**What you will do**
Looking at the data, count the lines where the word "discriminate" occurs and answer with only the number.

##### Record set #####

#[export] Instance buffer_pool_laws : PoolLaws state.
Proof.
  refine {| pool_inv := state_inv |}.
  - intros s (caches & items & I).
    pose proof (ti_geometry _ _ _ (inv_tiers _ _ _ I Small)) as [Gc _ _].
    pose proof (ti_geometry _ _ _ (inv_tiers _ _ _ I Large)) as [(_ & Hp & Hr & _) _ Hm].
    simpl in *. rewrite round_pad_id in Hr by done. split; [exact Gc|].
    unfold bufferpoolGetLargeBufferPadding, UINT16_MAX in *.
    pose proof (Z.div_mod (buffer_left_padding (large (st_pool s))) 32). lia.
  - intros s I. destruct (get_tier_got s Small I) as (b & s' & made & E & I' & Sp & (Ib & Hl & Hk) & _).
    exists b, s'. splits; auto. auto with ww.
  - intros s n pad I Hc Hu.
    destruct (best_fit_spec s n pad I Hc Hu) as (b & s' & made & E & ? & ? & ? & ? & ? & _ & _ & Q).
    exists b, s'. splits; auto; [auto with ww|].
    simpl. rewrite Q. by intros fit [= <-].
  - intros s n pad I Hc Hu.
    destruct (try_best_fit_spec s n pad I Hc Hu) as (b & s' & E & ? & ? & ? & ? & ?).
    exists b, s'. splits; auto. auto with ww.
  - intros s n pad I Hn Hu. by apply query_spec.
  - intros s b I W O. destruct (reuse_spec s b I W O) as (s' & E & ? & ? & _).
    exists s'. splits; auto. auto with ww.
Defined.
End BestFit.

(** ** Creation, padding update, reachable pools *)

(** The geometry of a pool: twice the requested width, and a shrink threshold of
    two thirds of it (at least half), computed without overflow. *)
Lemma geometry_spec w :
  u32 w ->
  bufferpoolTryComputeGeometry w =
    if (w =? 0) || (w >? UINT32_MAX / 2) then None
    else Some (2 * w, Z.max w (4 * w / 3), 16 * w).
Proof.
  intros Hw. unfold bufferpoolTryComputeGeometry, u32, UINT32_MAX in *.
  change (4294967295 / 2) with 2147483647.
  destruct ((w =? 0) || (w >? 2147483647))%bool eqn:E; [done|]. bool_facts.
  rewrite (wrap32_small (w * 2)) by word_lia.
  unfold memoryTryComputeArraySize, SIZEOF_POINTER, SIZE_MAX, UINT64_MAX.
  change (18446744073709551615 / 8) with 2305843009213693951.
  rewrite (proj2 (orb_false_iff _ _)) by lia. rewrite wrap64_small by word_lia.
  pose proof (Z.div_mod (w * 2) 3). pose proof (Z.mod_pos_bound (w * 2) 3).
  rewrite (wrap32_small (w * 2 / 3 * 2)) by word_lia.
  rewrite (wrap32_small ((w * 2) mod 3 * 2)) by word_lia.
  assert ((w * 2) mod 3 * 2 / 3 = 0 \/ (w * 2) mod 3 * 2 / 3 = 1) as Hq.
  { pose proof (Z.div_mod ((w * 2) mod 3 * 2) 3). pose proof (Z.mod_pos_bound ((w * 2) mod 3 * 2) 3). lia. }
  rewrite wrap32_small by word_lia.
  rewrite Z.div_mul by lia.
  replace (4 * w / 3) with (w * 2 / 3 * 2 + (w * 2) mod 3 * 2 / 3).
  - by rewrite (Z.mul_comm w 2), (Z.mul_comm 16 w), <- Z.mul_assoc, (Z.mul_comm 2 (w * 8)), <- Z.mul_assoc.
  - replace (4 * w) with (w * 2 / 3 * 2 * 3 + (w * 2) mod 3 * 2) by lia.
    rewrite Z.div_add_l by lia. done.
Qed.

(** Tier sizes the configuration uses; far below the 4 GiB limit. *)
Definition sizes_bounded (pool : buffer_pool_t) : Prop :=
  forall t, buffers_size (tier_of t pool) <= INT_MAX + 1.

Lemma round_size_spec n r :
  0 <= n <= INT_MAX -> bufferpoolTryRoundBufferSize n = Some r ->
  r = round_line n /\ 0 <= r <= INT_MAX + 1 /\ r mod 64 = 0.
Proof.
  intros Hn. unfold bufferpoolTryRoundBufferSize, INT_MAX in *.
  assert (creatable n 0) by (apply creatable_small; word_lia).
  rewrite try_capacity_some by (auto; unfold u16, UINT16_MAX; lia).
  change (round_pad 0) with 0. intros [= <-]. rewrite Z.add_0_r.
  pose proof (round_line_bounds n). pose proof (round_line_mod n) as Hm.
  splits; auto; try lia.
  pose proof (Z.div_mod (round_line n) 64). lia.
Qed.

Lemma geometry_small size pad n slots :
  0 <= size <= INT_MAX + 1 -> size mod 64 = 0 -> 0 <= pad <= UINT16_MAX -> pad mod 32 = 0 ->
  geometry_ok (mk_tier n size pad slots).
Proof.
  unfold INT_MAX, UINT16_MAX. intros Hs Hm Hp Hpm. split; auto. simpl.
  apply creatable_small; unfold UINT16_MAX, UINT32_MAX; try lia.
  pose proof (Z.div_mod pad 32). lia.
Qed.

Lemma create_pool_inv w l m s limit basis pool masters probes :
  u32 w -> 0 <= l <= INT_MAX -> 0 <= m <= INT_MAX -> 0 <= s <= INT_MAX ->
  bufferpoolCreate w l m s limit basis = Some pool ->
  (forall t, mp_holds (masters t) []) ->
  inv (mk_state pool masters probes []) (fun _ => []) (fun _ => []) /\ sizes_bounded pool.
Proof.
  intros Hw Hl Hm Hs. unfold bufferpoolCreate. destruct (_ || _)%bool; [discriminate|].
  rewrite geometry_spec by done. destruct (_ || _)%bool eqn:E; [discriminate|].
  destruct (bufferpoolTryRoundBufferSize l) as [rl|] eqn:El; [|discriminate].
  destruct (bufferpoolTryRoundBufferSize m) as [rm|] eqn:Em; [|discriminate].
  destruct (bufferpoolTryRoundBufferSize s) as [rs|] eqn:Es; [|discriminate].
  intros [= <-] Hmp. apply round_size_spec in El as (_ & Bl & Ml), Em as (_ & Bm & Mm),
    Es as (_ & Bs & Ms); auto.
  unfold u32, UINT32_MAX in *. change (4294967295 / 2) with 2147483647 in E. bool_facts.
  pose proof (Z.div_mod (4 * w) 3). pose proof (Z.mod_pos_bound (4 * w) 3).
  split; [split; simpl|]; unfold UINT32_MAX; try lia.
  - intros t. assert (forall size, 0 <= size <= INT_MAX + 1 -> size mod 64 = 0 ->
      tier_inv (2 * w) (mk_tier 0 size 0 (replicate (Z.to_nat (2 * w)) None)) []) as T.
    { intros size Hsz Hmod. split; cbn [buffers container_len]; auto; [apply holds_nil| |].
      - rewrite zlen_replicate. lia.
      - apply geometry_small; auto. unfold UINT16_MAX. lia. }
    destruct t; apply T; auto.
  - intros t. auto.
  - intros t. destruct t; simpl; lia.
Qed.

Lemma pad_update_inv s pool' lp mp sp xp :
  state_inv s -> sizes_bounded (st_pool s) -> u16 lp -> u16 mp -> u16 sp -> u16 xp ->
  bufferpoolUpdateAllocationPaddings (st_pool s) lp mp sp xp = Ok pool' ->
  state_inv (mk_state pool' (st_masters s) (st_probes s) (st_destroyed s)) /\ sizes_bounded pool'.
Proof.
  intros (caches & items & I) Hb Hl Hm Hs Hx. unfold bufferpoolUpdateAllocationPaddings.
  assert (Al : forall p q, u16 p -> sbufAlignLeftPadding p = Ok q ->
            0 <= q <= UINT16_MAX /\ q mod 32 = 0).
  { intros p q Hp E. destruct (Z.le_gt_cases (round_pad p) UINT16_MAX).
    - rewrite align_left_padding_ok in E by done. injection E as <-.
      pose proof (round_pad_bounds p). pose proof (round_pad_mod p). unfold u16 in *. lia.
    - rewrite align_left_padding_abort in E by done. discriminate. }
  intros E. apply bind_Ok in E as (l & El & E). apply bind_Ok in E as (m & Em & E).
  apply bind_Ok in E as (sm & Es & E). apply bind_Ok in E as (x & _ & E).
  apply Al in El as [? ?], Em as [? ?], Es as [? ?]; auto.
  destruct (_ && _)%bool in E; [injection E as <-; split; [|done]; exists caches, items; by destruct I|].
  apply bind_Ok in E as (u & A & E). apply check_Ok in A. injection E as <-.
  split; [|intros []; apply (Hb Large) || apply (Hb Medium) || apply (Hb Small)].
  exists caches, items. destruct I as [C1 C2 T M]. split; simpl; auto.
  assert (Up : forall t p, 0 <= p <= UINT16_MAX -> p mod 32 = 0 ->
    container_len (tier_of t (st_pool s)) = 0 ->
    tier_inv (cap (st_pool s)) (mk_tier (container_len (tier_of t (st_pool s)))
      (buffers_size (tier_of t (st_pool s))) p (buffers (tier_of t (st_pool s)))) (caches t)).
  { intros t p Hp Hpm Hz. destruct (T t) as [Hh Hlen Hsz _ [Gc Gs _]].
    assert (caches t = []) as -> by (apply nil_length_inv; unfold zlen in *; lia).
    split; auto; [apply holds_nil|]. apply geometry_small; auto. split; [apply Gc|apply Hb]. }
  assert (Mx : forall t p, 0 <= p <= UINT16_MAX -> p mod 32 = 0 ->
    0 <= Z.max (buffer_left_padding (tier_of t (st_pool s))) p <= UINT16_MAX /\
    Z.max (buffer_left_padding (tier_of t (st_pool s))) p mod 32 = 0).
  { intros t p Hp Hpm. destruct (T t) as [_ _ _ _ [(_ & G1 & G2 & _) _ G3]].
    pose proof (round_pad_bounds _ G1). split; [lia|]. by destruct (Z.max_spec_le
      (buffer_left_padding (tier_of t (st_pool s))) p) as [[_ ->]|[_ ->]]. }
  intros []; [destruct (Mx Large l)|destruct (Mx Medium m)|destruct (Mx Small sm)]; auto;
    [apply (Up Large)|apply (Up Medium)|apply (Up Small)]; auto; simpl; lia.
Qed.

#####

**Expected answer**
6